Media | Articles
Picture Car Confidential #8: My Favorite Car, Part One
Tell people you write about cars, run a picture car company, and own forty of the infernal wheeled things, and they’ll often inquire, with a smile, “What’s your favorite?” Though not unreasonable, it’s kind of a trick question, since the people who might really care to know your answer tend to already be some stripe of car persons with opinions of their own. Soon enough, they’ll ask, “What cars do you own?” You start to tell them, then they get to bore on about their cars, and the next thing you know it’s a regular hoedown, trading car facts, stories, and opinions. You meet some mighty knowledgeable and friendly folks that way.
Of course, many posing the question don’t care about cars and aren’t really interested in the answer. They ask anyway, reflexively, a normal and well-meaning human attempt to connect. In fairness to them, you soon learn, it’s best to keep your reply short. Lose the tortured explanations, philosophical asides, and watered-down, if still heartfelt, musings about favorite old cars; they’ll be lost on your listeners. Distill all the thought and emotion the question might trigger into a single, firm answer. Otherwise, you’ll talk too much. And discussing cars with the general disinterested public is like appearing on TV news: Keep it simple, or wind up on the cutting room floor. Don’t sound like the blowhard you really are.
Following this advice, I confidently tell people that my favorite car is my first love, the MGA. Here, among like-minded individuals, though, I confess it’s more complicated than that. We’ll get to that in another column.

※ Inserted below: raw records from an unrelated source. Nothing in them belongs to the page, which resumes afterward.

(* ===== verification/PoolInterface.v ===== *)
(** * What a buffer pool promises its clients ([ww/bufio/buffer_pool.h])

    [PoolOps] is the part of the buffer pool interface the stream components
    call, [PoolLaws] what they rely on.  [BufferPool] implements both; the
    theorems about streams are proved against the laws alone. *)

From Stdlib Require Import ZArith Lia.
From stdpp Require Import base numbers option list.
From S2P Require Import Prelude ShiftBuffer.
Open Scope Z_scope.

Record buffer_pool_fit_t : Type := mk_fit {
  allocation_charge : Z;
  payload_capacity : Z;
  left_padding : Z;
  pooled : bool
}.

(** A buffer as the pool hands it out: reset, its whole payload room free. *)
Record idle (b : sbuf_t) : Prop := mk_idle {
  idle_wf : sbuf_wf b;
  idle_flags : flags b = 0;
  idle_len : len b = 0;
  idle_curpos : curpos b = l_pad b
}.

Class PoolOps (P : Type) : Type := {
  pool_small_size : P -> Z;
  pool_small_padding : P -> Z;
  pool_large_padding : P -> Z;
  pool_get_small : P -> outcome (sbuf_t * P);
  pool_get_best_fit : P -> Z -> Z -> outcome (sbuf_t * P);
  pool_try_get_best_fit : P -> Z -> Z -> outcome (option sbuf_t * P);
  pool_query_best_fit : P -> Z -> Z -> outcome (option buffer_pool_fit_t);
  pool_reuse : P -> sbuf_t -> outcome P
}.

(** No operation changes the geometry of the tiers. *)
Definition same_geometry `{PoolOps P} (p q : P) : Prop :=
  pool_small_size p = pool_small_size q /\ pool_small_padding p = pool_small_padding q /\
  pool_large_padding p = pool_large_padding q.

Class PoolLaws (P : Type) `{PoolOps P} : Type := {
  pool_inv : P -> Prop;
  pool_geometry p : pool_inv p ->
    creatable (pool_small_size p) (pool_small_padding p) /\
    0 <= pool_large_padding p <= UINT16_MAX - 31;
  pool_get_small_law p : pool_inv p ->
    exists b q, pool_get_small p = Ok (b, q) /\ pool_inv q /\ same_geometry p q /\ idle b /\
      l_pad b = pool_small_padding p /\ capacity b = pool_small_size p + l_pad b;
  pool_best_fit_law p n pad : pool_inv p -> creatable n pad -> u16 pad ->
    exists b q, pool_get_best_fit p n pad = Ok (b, q) /\ pool_inv q /\ same_geometry p q /\
      idle b /\ n <= capacity b - l_pad b /\ pad <= l_pad b /\
      forall fit, pool_query_best_fit p n pad = Ok (Some fit) ->
        allocation_charge fit = sbufGetAllocationCharge b;
  pool_try_best_fit_law p n pad : pool_inv p -> creatable n pad -> u16 pad ->
    exists b q, pool_try_get_best_fit p n pad = Ok (Some b, q) /\ pool_inv q /\
      same_geometry p q /\ idle b /\ n <= capacity b - l_pad b /\ pad <= l_pad b;
  pool_query_law p n pad : pool_inv p -> u32 n -> u16 pad ->
    exists r, pool_query_best_fit p n pad = Ok r /\
      (creatable n pad -> exists fit, r = Some fit) /\ (~ creatable n pad -> r = None);
  pool_reuse_law p b : pool_inv p -> sbuf_wf b -> ordinary b ->
    exists q, pool_reuse p b = Ok q /\ pool_inv q /\ same_geometry p q
}.

Section Idle.
Context (b : sbuf_t) (I : idle b).

Lemma idle_ordinary : ordinary b.
Proof. unfold ordinary, sbufIsSplice. rewrite (idle_flags b I). reflexivity. Qed.

Lemma idle_payload : payload b = [].
Proof. unfold payload. rewrite (idle_len b I). apply slice_zero. Qed.

Lemma idle_good : good b.
Proof. split; [apply I|exact idle_ordinary]. Qed.
End Idle.

#[export] Instance same_geometry_equiv `{PoolOps P} : Equivalence (same_geometry (P := P)).
Proof.
  unfold same_geometry. split.
  - done.
  - intros x y (? & ? & ?). auto.
  - intros x y z (-> & -> & ->) (? & ? & ?). auto.
Qed.

(** Concatenates and recycles the second buffer ([buffer_pool.c]). *)
Definition sbufAppendMerge `{Allocator, PoolOps P} (p : P) (b1 b2 : sbuf_t)
  : outcome (sbuf_t * P) :=
  b1 ← sbufConcat b1 b2;
  p ← pool_reuse p b2;
  mret (b1, p).

Lemma append_merge_spec `{Allocator, PoolLaws P} (p : P) (b1 b2 : sbuf_t) :
  pool_inv p -> good b1 -> good b2 -> creatable (len b1 + len b2) (l_pad b1) ->
  exists r q, sbufAppendMerge p b1 b2 = Ok (r, q) /\ pool_inv q /\ same_geometry p q /\ good r /\
    payload r = payload b1 ++ payload b2 /\ len r = len b1 + len b2 /\ l_pad r = l_pad b1.
Proof.
  intros I [W1 O1] [W2 O2] Hc. unfold sbufAppendMerge.
  destruct (concat_spec b1 b2 W1 O1 W2 Hc) as (r & -> & ? & ? & ? & ? & ? & _). simpl.
  destruct (pool_reuse_law p b2 I W2 O2) as (q & -> & ? & ?). simpl.
  exists r, q. splits; auto. by split.
Qed.

(** Gives back every buffer of a queue, front first. *)
Fixpoint reuse_all `{PoolOps P} (bufs : list sbuf_t) (pool : P) : outcome P :=
  match bufs with
  | [] => mret pool
  | b :: bufs' => pool ← pool_reuse pool b; reuse_all bufs' pool
  end.

Lemma reuse_all_spec `{PoolLaws P} (bufs : list sbuf_t) (pool : P) :
  Forall good bufs -> pool_inv pool ->
  exists pool', reuse_all bufs pool = Ok pool' /\ pool_inv pool' /\ same_geometry pool pool'.
Proof.
  intros F. revert pool. induction F as [|b l [W O] _ IH]; intros pool I; simpl; [by exists pool|].
  destruct (pool_reuse_law pool b I W O) as (p1 & -> & I1 & S1). simpl.
  destruct (IH p1 I1) as (p2 & E2 & I2 & S2). exists p2. splits; auto. by trans p1.
Qed.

Meanwhile, make no mistake: The A remains dear to me, and my low mileage, all-original 1962 1600 Mk. II roadster is aces. Sometimes I really do feel that if I had to sell all my cars—and one day we all must—this could be the last one to go. Because, for me, the MGA was always the first. As those who read the “MG at 100” piece I wrote for Hagerty may recall, an MGA was the formative sportscar in my life. My first ride in a car was in one—a black 1500 my parents had bought the previous year— headed home from Brooklyn Jewish Hospital a few days after being born.
An MGA also became the first car I ever bought, in 1972, a ’57 that had suffered an unscheduled engine fire with its previous owner, allowing us to acquire it for $50. (“Us” being a consortium of four ninth graders who each tossed in $12.50, which in my case constituted my entire net worth, much of it in coins.)
Marketplace
Buy and sell classics with confidence
Arranging to have the charred but not inoperable patient delivered to an empty wooden garage unused by a neighbor, we then spent months cleaning and readying the car so it might run again. Dan Marx, Bob Klapisch, and I worked under the surprisingly able direction of our sensei and uncontested project manager, 15-year-old Peter Voorhees. He had the good fortune to have an engineer father who well understood the workings of the internal combustion engine and passed them on, while the rest of us arrived deeply in the dark, with fathers and mothers who knew not from combustion, much less the mysteries of generators, voltage regulators, starter solenoids, brakes, kingpins and so on. Hence, Peter did most of the thinking and delicate work, while the rest of us did the degreasing and parts hunting, finding a convenient old MG parts supplier in the then relatively new Moss Motors of Goleta, California, still in business today selling replacement parts for little British cars that some still make fun of. Not me.

Living in Leonia, New Jersey, by then the U.S. headquarters of British Leyland, one necessarily ran the risk of automotive Anglophilia. A high percentage of the cars that would pass by our schools were Midgets, Marinas, and Austin Americas. If that wasn’t enough to make you feel a loyal team player, we were only a five-minute drive from the Jos. Lucas American HQ in Englewood, New Jersey, which had its own parts counter. I remember paying $17 for a distributor there and gasping at the nerve of these people. And that was before I learned that they were already the butt of a vast catalog’s worth of jokes. That both Lucas and Leyland would be gone within a few years hadn’t yet occurred to me.
That MGA taught me what all the bits under the hood were called and for what systems they toiled. I did some occasional light wrenching, which proved useful in the long run. The countdown to blastoff had begun. But just when we were about to ignite the inline-four for the very first time in a long time, someone came along and gave us $125 for the car, then promptly proceeded to cut its body in half before our eyes.
Three years shy of receiving my driver’s license, the money won. But it made for a bittersweet occasion. The MGA bug had burrowed under my skin.
Aged 15, I still didn’t have a driver’s license when I bought the first car I’d ever buy all by myself. It was the first of four 1600 Mk II MGAs I’d own, this one the last-year 1962 runout model with a more powerful 1622cc motor, different taillights, and a recessed grille.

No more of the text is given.